The Attorney’s Office is launching a misdemeanor problem-solving court that will provide mental-health and substance-use treatment, along with a battery of other services, for high-risk or high-need defendants.

There hasn’t previously been a way to provide drug treatment and services to people arrested on non-drug-related misdemeanor charges. The Attorney’s Office has programs in place to provide such services for people arrested on felony drug charges, but a specific population of repeat misdemeanor offenders with drug-addiction and mental-health issues has been falling through the cracks, officials say.

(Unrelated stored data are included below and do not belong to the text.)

Lemma collect_named_captures (re : Regexp) (cs : list string) :
  List.length cs = S (NumSubexp re) ->
  collect (SubexpNames re) 0 cs ∅ = named_captures re cs.
Proof.
  intros Hlen. unfold named_captures.
  rewrite collect_fold by (unfold SubexpNames, NumSubexp in *; simpl; lia).
  apply fold_insert_list_to_map.
Qed.

(** [route.Match] succeeds exactly when the method matches and the pattern
    matches the path structurally, and then returns the named captures. *)
Lemma Match_true (rt : route) (m path : string) (cs : list string) :
  method_matches (method rt) m ->
  full_match (regex rt) path cs ->
  Match rt m path = (true, named_captures (regex rt) cs).
Proof.
  intros Hm Hf. unfold Match.
  apply MatchMethod_spec in Hm. rewrite Hm. cbn [negb].
  pose proof (proj2 (whole_path_match (regex rt) path)) as Hw. cbv zeta in Hw.
  rewrite Hw by (exists cs; split; [exact Hf | apply (FindStringSubmatch_here _ _ _ _ Hf)]).
  rewrite (FindStringSubmatch_here _ _ _ _ Hf).
  rewrite collect_named_captures; [reflexivity|].
  apply match_here_shape in Hf. tauto.
Qed.

Lemma Match_false (rt : route) (m path : string) :
  ~ (method_matches (method rt) m /\ structurally_matches rt path) ->
  Match rt m path = (false, ∅).
Proof.
  intros Hn. unfold Match.
  destruct (MatchMethod rt m) eqn:Hm; [|reflexivity]. cbn [negb].
  destruct (_ && _) eqn:Hw; [|reflexivity].
  exfalso. apply Hn. split; [apply MatchMethod_spec, Hm|].
  apply whole_path_match in Hw. destruct Hw as (cs & Hh & _).
  exists cs. exact Hh.
Qed.

Lemma dispatch_skip (x : route) (rest : list route) (nf : list Handler) (w : world) :
  Match x (Method (request w)) (Path (request w)) = (false, ∅) ->
  dispatch (x :: rest) nf w = dispatch rest nf w.
Proof. intros H. cbn [dispatch]. unfold bind, get. rewrite H. reflexivity. Qed.

Lemma dispatch_hit (x : route) (rest : list route) (nf : list Handler) (w : world)
    (ps : Params) :
  Match x (Method (request w)) (Path (request w)) = (true, ps) ->
  dispatch (x :: rest) nf w = route_Handle x (set_params ps w).
Proof. intros H. cbn [dispatch]. unfold bind, get. rewrite H. reflexivity. Qed.

(** C1: [Handle] dispatches to the first route, in registration order,
    whose method matches the request method and whose compiled pattern
    matches the request path structurally; the named captures of that match
    are bound as [Params] and the handler chain of that route is run.  A
    route's method matches when it equals the request method, when it is the
    wildcard, or when it is [GET] and the request method is [HEAD]. *)
Theorem Handle_first_match (r : router) (w : world) (pre post : list route)
    (rt : route) (cs : list string) :
  routes r = pre ++ rt :: post ->
  Forall (fun x => ~ (method_matches (method x) (Method (request w))
                      /\ structurally_matches x (Path (request w)))) pre ->
  method_matches (method rt) (Method (request w)) ->
  full_match (regex rt) (Path (request w)) cs ->
  Handle r w =
  route_Handle rt (set_params (named_captures (regex rt) cs) w).
Proof.
  intros Hr Hpre Hm Hf. unfold Handle. rewrite Hr. clear Hr.
  induction Hpre as [|x pre Hx Hpre IH].
  - simpl app. apply dispatch_hit, Match_true; assumption.
  - simpl app. rewrite dispatch_skip; [exact IH|]. apply Match_false, Hx.
Qed.

(** When no route matches, the not-found chain is run. *)
Lemma Handle_no_match (r : router) (w : world) :
  Forall (fun x => ~ (method_matches (method x) (Method (request w))
                      /\ structurally_matches x (Path (request w)))) (routes r) ->
  Handle r w = start (notFounds r) w.
Proof.
  unfold Handle. induction 1 as [|x rs Hx Hrs IH]; [reflexivity|].
  rewrite dispatch_skip; [exact IH|]. apply Match_false, Hx.
Qed.

Lemma Handle_first_match_witness :
  let r := {| routes := [user_route "POST" []; user_route "GET" []; user_route "*" []];
              notFounds := []; groups := [] |} in
  let w := Martini.createContext Martini.New plain_sink
             {| Method := "HEAD"; Path := "/user/42/" |} in
  Handle r w =
  route_Handle (user_route "GET" []) (set_params {[ "id" := "42" ]} w).
Proof.
  intros r w.
  apply (Handle_first_match r w [user_route "POST" []] [user_route "*" []]
           (user_route "GET" []) ["/user/42/"; "42"]).
  - reflexivity.
  - constructor; [|constructor].
    intros [[H|[H|[H _]]] _]; discriminate H.
  - right. right. split; reflexivity.
  - reflexivity.
Defined.

End RouterFacts.

(** * Compilation and matching of route patterns *)

Module PatternFacts.
Import Regexp Matcher Handlers Router Spec MatcherFacts RouterFacts.

(** ** Strings *)

Lemma append_cons (c : ascii) (a b : string) :
  String c a +:+ b = String c (a +:+ b).
Proof. reflexivity. Qed.

Lemma append_nil_l (b : string) : "" +:+ b = b.
Proof. reflexivity. Qed.

Lemma append_assoc (a b c : string) : (a +:+ b) +:+ c = a +:+ (b +:+ c).
Proof.
  induction a as [|x a IH]; [reflexivity|].
  rewrite !append_cons, IH. reflexivity.
Qed.

Lemma append_nil_r (a : string) : a +:+ "" = a.
Proof.
  induction a as [|x a IH]; [reflexivity|]. rewrite append_cons, IH. reflexivity.
Qed.

Lemma all_chars_app (p : ascii -> bool) (a b : string) :
  all_chars p (a +:+ b) = all_chars p a && all_chars p b.
Proof.
  induction a as [|x a IH]; [reflexivity|].
  rewrite append_cons. simpl. rewrite IH, andb_assoc. reflexivity.
Qed.

Lemma all_chars_impl (p q : ascii -> bool) (s : string) :
  (forall c, p c = true -> q c = true) ->
  all_chars p s = true -> all_chars q s = true.
Proof.
  intros Hpq. induction s as [|c s IH]; simpl; [reflexivity|].
  intros H. apply andb_true_iff in H as [Hc Hs].
  rewrite (Hpq _ Hc), (IH Hs). reflexivity.
Qed.

Lemma span_spec (p : ascii -> bool) (s : string) :
  s = fst (span p s) +:+ snd (span p s)
  /\ all_chars p (fst (span p s)) = true
  /\ stops p (snd (span p s)).
Proof.
  induction s as [|c s (IH1 & IH2 & IH3)]; simpl; [auto|].
  destruct (p c) eqn:Hc.
  - destruct (span p s) as [a b]. simpl in *. rewrite append_cons, Hc, IH2, <- IH1. auto.
  - simpl. auto.
Qed.

Lemma strip_prefix_app (pre s : string) : strip_prefix pre (pre +:+ s) = Some s.
Proof.
  induction pre as [|c pre IH]; [destruct s; reflexivity|].
  rewrite append_cons. simpl. rewrite Ascii.eqb_refl. exact IH.
Qed.

Lemma strip_prefix_Some (pre s t : string) :
  strip_prefix pre s = Some t -> s = pre +:+ t.
Proof.
  revert s. induction pre as [|c pre IH]; intros s H.
  - destruct s; simpl in H; injection H as <-; reflexivity.
  - destruct s as [|c' s]; simpl in H; [discriminate|].
    destruct (Ascii.eqb_spec c c') as [<-|]; [|discriminate].
    rewrite append_cons, (IH _ H). reflexivity.
Qed.

(** ** Runs of a character class *)

Lemma exec_class_cons (neg : bool) (items : list ascii) (c : ascii) (s : string)
    (cs : captures) (k : kont) :
  exec (Class neg items) (String c s) cs k =
  if class_matches neg items c then k s cs else None.
Proof. reflexivity. Qed.

Lemma iterate_class_greedy (neg : bool) (items : list ascii) (v rest : string) :
  forall (n : nat) (cs : captures) (k : kont) (x : string * captures),
    all_chars (class_matches neg items) v = true ->
    stops (class_matches neg items) rest ->
    (String.length v <= n)%nat ->
    k rest cs = Some x ->
    iterate (exec (Class neg items)) n (v +:+ rest) cs k = Some x.
Proof.
  induction v as [|c v IH]; intros n cs k x Hv Hr Hn Hk.
  - rewrite append_nil_l. destruct n as [|n]; cbn [iterate]; [exact Hk|].
    destruct rest as [|c r]; [exact Hk|].
    rewrite exec_class_cons. simpl in Hr. rewrite Hr. exact Hk.
  - simpl in Hv. apply andb_true_iff in Hv as [Hc Hv].
    destruct n as [|n]; simpl in Hn; [lia|].
    rewrite append_cons. cbn [iterate]. rewrite exec_class_cons, Hc.
    assert (Hlt : (String.length (v +:+ rest)
                   <? String.length (String c (v +:+ rest)))%nat = true)
      by (apply Nat.ltb_lt; simpl; lia).
    rewrite Hlt. rewrite (IH n cs k x); auto. lia.
Qed.

Lemma exec_star_class (neg : bool) (items : list ascii) (v rest : string)
    (cs : captures) (k : kont) (x : string * captures) :
  all_chars (class_matches neg items) v = true ->
  stops (class_matches neg items) rest ->
  k rest cs = Some x ->
  exec (Star (Class neg items)) (v +:+ rest) cs k = Some x.
Proof.
  intros Hv Hr Hk.
  change (exec (Star (Class neg items)) (v +:+ rest) cs k)
    with (iterate (exec (Class neg items)) (String.length (v +:+ rest))
            (v +:+ rest) cs k).
  apply iterate_class_greedy; auto. rewrite length_append. lia.
Qed.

The January introduction of the county attorney’s Consolidated Misdemeanor Problem-Solving Court — also called CMPS — will change that.

“There’s virtually no exclusively drug-possession-related cases in misdemeanor court, but there’s trespassing, there’s shoplifting of food, urinating in public and a whole host of crimes that are associated with predominantly homeless people or very transient folks who have been determined to have co-occurring mental-health and behavioral-health disorders,” Chief Deputy Pima County Attorney Amelia Cramer told the Star. “They’re people who have been in mental health court in either Pima County Justice Court or Tucson City Court, and there’s been no drug court component to treat them and they’ve not been able to succeed in mental-health court alone.”

People arrested on drug-related misdemeanor charges, including possessing less than two pounds of marijuana or paraphernalia, are eligible for the county attorney’s misdemeanor diversion program, which includes paying restitution and completing a constructive consequence program. For people arrested on such charges, the diversion program has a 93 percent success rate.

Two years ago, in anticipation of the program, the Attorney’s Office asked Arizona State University to conduct a survey of defendants in Pima County’s lower courts, including South Tucson, Oro Valley and Marana. The survey found that roughly 3,000 defendants in Pima County are in need of problem-solving court services.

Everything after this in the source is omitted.